*** RECORDS FOR PROCESSING
(* ===== verification/SlotState.v ===== *)
(** * The state of a slot

    [Slot] ([src/scp/Slot.h]) with the two protocols it owns, [BallotProtocol]
    and [NominationProtocol]; the local node; the driver ([SCPDriver], an
    abstract class: a record of functions here); and the log of the calls made
    to the driver. *)
From stdpp Require Import base tactics list sorting numbers sets gmap.
From Stdlib Require Import ZArith Lia Bool.
From S2P Require Import Prelude Containers QuorumSet LocalNode Statement.

Open Scope Z_scope.

(** ** The driver *)

Inductive ValidationLevel :=
  | kInvalidValue
  | kMaybeValidValue
  | kFullyValidatedValue.

#[global] Instance ValidationLevel_eq_dec : EqDecision ValidationLevel.
Proof. solve_decision. Defined.

(** Their integer values: [0], [1] and [2]. *)
Definition level_rank (l : ValidationLevel) : Z :=
  match l with kInvalidValue => 0 | kMaybeValidValue => 1 | kFullyValidatedValue => 2 end.

Definition level_min (a b : ValidationLevel) : ValidationLevel :=
  if level_rank b <? level_rank a then b else a.

(** The virtual functions the protocols call.  [hashNode] and [hashValue] are
    [computeHashNode] and [computeValueHash]; [now] is the clock used to
    stamp the statement history. *)
Record SCPDriver := mkDriver {
  validateValue : Z -> Value -> bool -> ValidationLevel;
  extractValidValue : Z -> Value -> option Value;
  combineCandidates : Z -> list Value -> option Value;
  getQSet : Hash -> option SCPQuorumSet;
  signEnvelope : SCPStatement -> Signature;
  hashNode : Z -> Value -> bool -> Z -> NodeID -> Z;
  hashValue : Z -> Value -> Z -> Value -> Z;
  now : Z
}.

Definition MAX_TIMEOUT_SECONDS : Z := 30 * 60.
******
## WORK INSTRUCTIONS
Search the records for the word "From", then list every line that has it.

## TASK RESULT
From stdpp Require Import base tactics list sorting numbers sets gmap.
From Stdlib Require Import ZArith Lia Bool.
From S2P Require Import Prelude Containers QuorumSet LocalNode Statement.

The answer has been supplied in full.